Baptism of Alexander III
12 December 1877 of the year in battle near the village of Mechka. The Eastern detachment under the command of Tsarevich Alexander Alexandrovich defeated the superior forces of the Turks.
Emperor Alexander II was preparing his second son, Alexander, for a military career, since the elder son Nicholas was to take the throne of Russian autocrats.
Alexander Aleksandrovich, according to the custom of that time, was identified as chief of the Astrakhan Carabinieri Regiment at birth, from an early age he was an observer of constant military ceremonies, stood on a clock in his soldier uniform of the Pavlovsky Regiment, whose chief he was at the opening monument to Paul I.
In 8 years he began to study science, among which was the art of war. In the 19 years, the crown prince commanded a rifle company of the training battalion at the training camp; in 21, he had the rank of lieutenant general in the year. However, the future emperor had to accept the baptism of fire only during the Russian-Turkish war of 1877-1878.
He met her, while in the army in Chisinau, with his father. And soon he was appointed commander of the Eastern (Ruschuksky) detachment of the Danube Army. The 70-thousandth detachment covered the eastern flank of the army and for the entire campaign did not give the Ottomans the opportunity to inflict a serious blow on the Russian troops.
Mehmet Ali Pasha (he was an ethnic German who converted to Islam), the commander of the Ottoman army, which was significantly outnumbered by the Eastern detachment, never attacked him. Obviously, the Turkish military leader believed that once the heir to the throne was in command of the throne (the elder brother Nikolai had already died by that time), he must be very strong. The Tsarevich himself believed that the Turks had missed a favorable chance to strike at the Russians more than once. He also saw the lost opportunities of the Russians, the plan proposed by him and his brother Vladimir, the commander of one of the corps of the Eastern detachment, was much better than the plan of the war minister Dmitry Milyutin, and allowed him to end the campaign before the onset of cold weather. However, Alexander II and the military council accepted the plan of the minister.
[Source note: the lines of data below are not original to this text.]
Lemma handleToolsCall_eq (res : ServerResponse) (request_id : jsvalue) (s : t) :
  handleToolsCall res request_id s =
    mkState
      (checks s ++ [info "outgoing-sse-event" "OutgoingSseEvent"])
      (toolStreamCloseTime s) (getReconnectionTime s) (getConnectionCount s)
      (lastEventIds s) (retryValue s) (eventIdCounter s + 1) (sessionId s)
      request_id (getResponseStream s)
      (wire s ++ [(res, WriteHead 200 (sse_headers s));
                  (res, Write (PrimingContent (event_id (eventIdCounter s + 1)) (retryValue s)))])
      (timers s ++ [mkTimer 50 res]).
Proof.
  destruct s. log_eq.
Qed.

Lemma handleRequest_GET (req : IncomingMessage) (res : ServerResponse) (now : Q) (s : t) :
  method req = "GET" ->
  exists s0,
    handleRequest req res now s = handleGetSSEStream res s0 /\
    wire s0 = wire s /\ eventIdCounter s0 = eventIdCounter s /\
    pendingToolCallId s0 = pendingToolCallId s /\ retryValue s0 = retryValue s /\
    sessionId s0 = sessionId s /\ timers s0 = timers s /\
    toolStreamCloseTime s0 = toolStreamCloseTime s /\
    getConnectionCount s0 = getConnectionCount s + 1 /\
    getReconnectionTime s0 = Some now.
Proof.
  intros Hm. unfold handleRequest. rewrite bool_decide_eq_true_2 by done.
  eexists. split; [reflexivity|].
  destruct s, (truthy (headers req !! "last-event-id")); fields; repeat split.
Qed.

Lemma get_prop_cases (v : json) (k k' : string) :
  (exists x x', get_prop v k = Ok x /\ get_prop v k' = Ok x') \/
  (exists e e', get_prop v k = Throw e /\ get_prop v k' = Throw e').
Proof. destruct v; cbn; eauto. Qed.

Lemma same_session_refl (s : t) : same_session s s.
Proof. repeat split. Qed.

Ltac silent_ops :=
  right; split; [done|]; eexists; fields;
  split; [rewrite <- ?app_assoc; reflexivity|];
  split; [repeat constructor|];
  repeat split; by left.

(** Every transition is a GET, a [tools/call], or writes no SSE event and
    leaves counter and pending slot alone. *)
Lemma step_cases (s : t) (i : input) :
  (exists req res now s0,
     i = Request req res now /\ method req = "GET" /\
     step s i = handleGetSSEStream res s0 /\ same_session s s0) \/
  (exists req res now request_id s0,
     i = Request req res now /\ is_tools_call i = true /\
     step s i = handleToolsCall res request_id s0 /\ same_session s s0) \/
  (is_tools_call i = false /\
   exists ops,
     wire (step s i) = wire s ++ ops /\
     Forall (λ e, e.1 = target i /\ emitted_id e = None) ops /\
     eventIdCounter (step s i) = eventIdCounter s /\
     pendingToolCallId (step s i) = pendingToolCallId s /\
     retryValue (step s i) = retryValue s /\
     sessionId (step s i) = sessionId s /\
     (timers (step s i) = timers s \/
      exists tm now, i = Timeout tm now /\ timers (step s i) = remove_first tm (timers s))).
Proof.
  destruct i as [req res now|tm now]; cbn [step].
  - destruct (decide (method req = "GET")) as [Hg|Hg].
    + left. destruct (handleRequest_GET req res now s Hg) as (s0 & E & H).
      exists req, res, now, s0. repeat split; try tauto.
    + right. unfold handleRequest, is_tools_call.
      rewrite (bool_decide_eq_false_2 _ Hg).
      destruct (bool_decide (method req = "POST")) eqn:Hp; cbn [andb].
      * unfold handlePostRequest.
        destruct (body req) as [request|e]; [|destruct s; silent_ops].
        destruct (get_prop_cases request "method" "id")
          as [(m & request_id & Em & Ei)|(e & e' & Em & Ei)];
          rewrite Em, ?Ei; [|destruct s; silent_ops].
        destruct (interpolate m) as [[]|bad] eqn:Ein.
        2:{ assert (is_string "tools/call" m = false) as ->
              by (destruct m as [|[]]; done).
            destruct s; silent_ops. }
        destruct (is_string "tools/call" m) eqn:Etc.
        { left. exists req, res, now, request_id. eexists.
          split; [done|]. split; [done|].
          destruct (is_string "initialize" m) eqn:E1.
          { destruct m as [|[]]; try discriminate. cbn in Etc, E1.
            repeat case_bool_decide; congruence. }
          destruct (is_string "tools/list" m) eqn:E2.
          { destruct m as [|[]]; try discriminate. cbn in Etc, E2.
            repeat case_bool_decide; congruence. }
          split; [reflexivity|]. destruct s. repeat split. }
        destruct s.
        destruct (is_string "initialize" m), (is_string "tools/list" m),
          (is_undefined request_id); silent_ops.
      * destruct s. silent_ops.
  - right. right. split; [done|]. destruct s. cbv [timers].
    case_bool_decide.
    + unfold closeToolsCallStream. eexists. fields.
      split; [reflexivity|]. split; [repeat constructor|].
      repeat split. right. eauto.
    + exists []. rewrite app_nil_r. repeat split; [constructor|]. by left.
Qed.

(** ** Single delivery of the deferred response *)

Lemma deliveries_silent (i : input) (ops : list (ServerResponse * res_op)) :
  Forall (λ e, e.1 = target i /\ emitted_id e = None) ops -> omap delivery ops = [].
Proof.
  induction 1 as [|[res op] ops [_ H] _ IH]; [reflexivity|].
  cbn. rewrite IH.
  destruct op as [| [] |]; cbn in *; try discriminate; reflexivity.
Qed.

Lemma step_idle (s : t) (i : input) :
  not_null (pendingToolCallId s) = false ->
  is_tools_call i = false ->
  not_null (pendingToolCallId (step s i)) = false /\
  deliveries (step s i) = deliveries s.
Proof.
  intros Hnull Hi.
  destruct (step_cases s i) as
    [(req & res & now & s0 & -> & Hg & E & Hw & Hc & Hp & Hr & Hs & Ht)
    |[(req & res & now & request_id & s0 & -> & Htc & _)
     |(_ & ops & Hw & Hops & _ & Hp & _)]].
  - rewrite E, handleGetSSEStream_idle by (rewrite Hp; exact Hnull).
    unfold deliveries. cbn. rewrite Hp, Hw. split; [exact Hnull|].
    rewrite omap_app. cbn. apply app_nil_r.
  - congruence.
  - rewrite Hp. split; [exact Hnull|].
    unfold deliveries. rewrite Hw, omap_app, (deliveries_silent i ops Hops).
    apply app_nil_r.
Qed.

Lemma run_idle (inputs : list input) (s : t) :
  not_null (pendingToolCallId s) = false ->
  Forall (λ i, is_tools_call i = false) inputs ->
  deliveries (run s inputs) = deliveries s.
Proof.
  revert s. induction inputs as [|i inputs IH]; intros s Hnull Hall; [reflexivity|].
  inversion Hall as [|? ? Hi Hrest]; subst.
  destruct (step_idle s i Hnull Hi) as [Hnull' Hd].
  unfold run in *. cbn. rewrite IH by assumption. exact Hd.
Qed.

(** ** Response objects do not interfere *)

Lemma received_other (res : ServerResponse) (s s' : t) (ops : list (ServerResponse * res_op)) :
  wire s' = wire s ++ ops ->
  Forall (λ e, e.1 <> res) ops ->
  received res s' = received res s.
Proof.
  intros Hw Hops. unfold received. rewrite Hw, filter_app.
  assert (filter (λ e, e.1 = res) ops = []) as ->; [|by rewrite app_nil_r].
  clear Hw. induction Hops as [|e ops He _ IH]; [done|].
  rewrite filter_cons_False by exact He. exact IH.
Qed.

Lemma received_own (res : ServerResponse) (s s' : t) (ops : list res_op) :
  wire s' = wire s ++ ((λ op, (res, op)) <$> ops) ->
  received res s' = received res s ++ ops.
Proof.
  intros Hw. unfold received. rewrite Hw, filter_app, fmap_app. f_equal.
  clear Hw. induction ops as [|op ops IH]; [reflexivity|].
  rewrite fmap_cons, filter_cons_True by reflexivity.
  rewrite fmap_cons, IH. reflexivity.
Qed.

Lemma remove_first_other (tm tm0 : timer) (l : list timer) :
  tm0 <> tm -> tm0 ∈ l -> tm0 ∈ remove_first tm l.
Proof.
  intros Hne. induction l as [|x l IH]; [done|].
  intros Hin. cbn. destruct (decide (x = tm)) as [->|Hx].
  - apply elem_of_cons in Hin as [?|?]; done.
  - apply elem_of_cons in Hin as [->|?]; [apply list_elem_of_here|].
    apply list_elem_of_further. auto.
Qed.

Lemma step_frame (res : ServerResponse) (s : t) (i : input) :
  target i <> res ->
  received res (step s i) = received res s /\
  (forall tm, captured tm = res -> tm ∈ timers s -> tm ∈ timers (step s i)).
Proof.
  intros Hres.
  destruct (step_cases s i) as
    [(req & res' & now & s0 & -> & Hg & -> & Hw & Hc & Hp & Hr & Hs & Ht)
    |[(req & res' & now & request_id & s0 & -> & Htc & -> & Hw & Hc & Hp & Hr & Hs & Ht)
     |(_ & ops & Hw & Hops & _ & _ & _ & _ & Htm)]]; cbn [target] in Hres.
  - destruct (not_null (pendingToolCallId s0)) eqn:E.
    + rewrite handleGetSSEStream_pending by done. split.
      * eapply received_other; [cbn [wire]; rewrite Hw; reflexivity|].
        repeat constructor; done.
      * cbn [timers]. by rewrite Ht.
    + rewrite handleGetSSEStream_idle by done. split.
      * eapply received_other; [cbn [wire]; rewrite Hw; reflexivity|].
        repeat constructor; done.
      * cbn [timers]. by rewrite Ht.
  - rewrite handleToolsCall_eq. split.
    + eapply received_other; [cbn [wire]; rewrite Hw; reflexivity|].
      repeat constructor; done.
    + cbn [timers]. rewrite Ht. intros tm _ Hin. apply elem_of_app. by left.
  - split.
    + eapply received_other; [exact Hw|].
      eapply Forall_impl; [exact Hops|]. intros e [He _]. congruence.
    + intros tm0 Hcap Hin. destruct Htm as [->|(tm & now & -> & ->)]; [done|].
      apply remove_first_other; [|done]. cbn in Hres. congruence.
Qed.

Lemma run_frame (res : ServerResponse) (inputs : list input) (s : t) :
  Forall (λ i, target i <> res) inputs ->
  received res (run s inputs) = received res s /\
  (forall tm, captured tm = res -> tm ∈ timers s -> tm ∈ timers (run s inputs)).
Proof.
  revert s. induction inputs as [|i inputs IH]; intros s Hall; [done|].
  inversion Hall as [|? ? Hi Hrest]; subst.
  destruct (step_frame res s i Hi) as [Hr Ht].
  destruct (IH (step s i) Hrest) as [Hr' Ht'].
  unfold run in *. cbn. split; [congruence|auto].
Qed.

(** ** The deferred response and the [tools/call] requests *)

Lemma deliveries_bounded (inputs : list input) (s : t) :
  (length (deliveries (run s inputs)) +
   (if not_null (pendingToolCallId (run s inputs)) then 1 else 0)
   <= length (deliveries s) + (if not_null (pendingToolCallId s) then 1 else 0) +
      length (filter (λ i, is_tools_call i = true) inputs))%nat.
Proof.
  revert s. induction inputs as [|i inputs IH]; intros s; [cbn; lia|].
  specialize (IH (step s i)). unfold run in *. cbn [foldl].
  etrans; [exact IH|]. clear IH.
  destruct (step_cases s i) as
    [(req & res & now & s0 & -> & Hg & -> & Hw & Hc & Hp & _)
    |[(req & res & now & request_id & s0 & -> & Htc & -> & Hw & Hc & Hp & _)
     |(Htc & ops & Hw & Hops & _ & Hp & _)]].
  - rewrite filter_cons_False.
    2:{ unfold is_tools_call. rewrite Hg. cbn. done. }
    destruct (not_null (pendingToolCallId s0)) eqn:E.
    + rewrite handleGetSSEStream_pending by done.
      unfold deliveries. cbn [wire pendingToolCallId not_null].
      rewrite omap_app, length_app, Hw. cbn. rewrite <- Hp, E. lia.
    + rewrite handleGetSSEStream_idle by done.
      unfold deliveries. cbn [wire pendingToolCallId].
      rewrite omap_app, length_app, Hw. cbn. rewrite <- Hp, E. lia.
  - rewrite filter_cons_True by done. rewrite handleToolsCall_eq.
    unfold deliveries. cbn [wire pendingToolCallId length].
    rewrite omap_app, length_app, Hw. cbn.
    destruct (not_null request_id), (not_null (pendingToolCallId s)); lia.
  - rewrite filter_cons_False by congruence.
    unfold deliveries. rewrite Hw, Hp, omap_app, (deliveries_silent i ops Hops).
    rewrite app_nil_r. lia.
Qed.

(** ** What the harness has observed of the reconnections *)

Lemma handleGetSSEStream_timeline (res : ServerResponse) (s : t) :
  getConnectionCount (handleGetSSEStream res s) = getConnectionCount s /\
  lastEventIds (handleGetSSEStream res s) = lastEventIds s.
Proof.
  destruct (not_null (pendingToolCallId s)) eqn:E.
  - by rewrite handleGetSSEStream_pending.
  - by rewrite handleGetSSEStream_idle.
Qed.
Active actions by the Eastern Turkish army resumed after the change of commander, Mehmet-Ali-Pasha was replaced by Suleiman Pasha, the first battle took place 14 (26) November 1877 of the year near the village of Mechki (modern Ruse region of Bulgaria), and ended with the defeat of the Turks. In the same place, the Ottomans, not knowing about the fall of Pleven, tried on November 30 (December 12) to take revenge, but also unsuccessfully.
“By 10 in the morning,” the report says, “the enemy opened artillery fire from 20 guns mounted on the heights near the village of Pirgovo. His infantry went on the attack, but our troops repulsed it with strong rifle fire. ”
The eyewitness of the events, the sister of mercy Julia Vrevskaya, who sold her Oryol estate to organize a sanitary squad, at this time, together with two other sisters, will bandage the wounded in the neighboring village Obretenik, she writes that she “saw flying projectiles and smoke” from a distance. That is, the battle was quite fierce.
All enemy attacks were repulsed by the Eastern detachment, the counterattack overturned the Turkish camps and forced them to flee. Suleiman Pasha himself was nearly captured.
The activities of the Eastern detachment dryly summed up the authoritative war minister Milyutin: "Remaining 5 months in a defensive position and taking a long line against a significantly superior enemy, the Ruschuksky detachment fulfilled its task, never having suffered defeat."
And the sovereign awarded him the commander of the Order of St. George, II degree. In this big battle, the Turks lost up to 4 thousands of people, Russian losses were minimal, according to Aleksandr Aleksandrovich, “officers were about 25 people, of whom 3 or 4 were killed ... the lower ranks were killed before 90 people and injured 500 with something”.
As the historian Ivan writes Drones, God kept the detachment of Tsarevich Alexander "from bloodshed, as he later kept the whole of Russia from wars during the 13 years of his reign."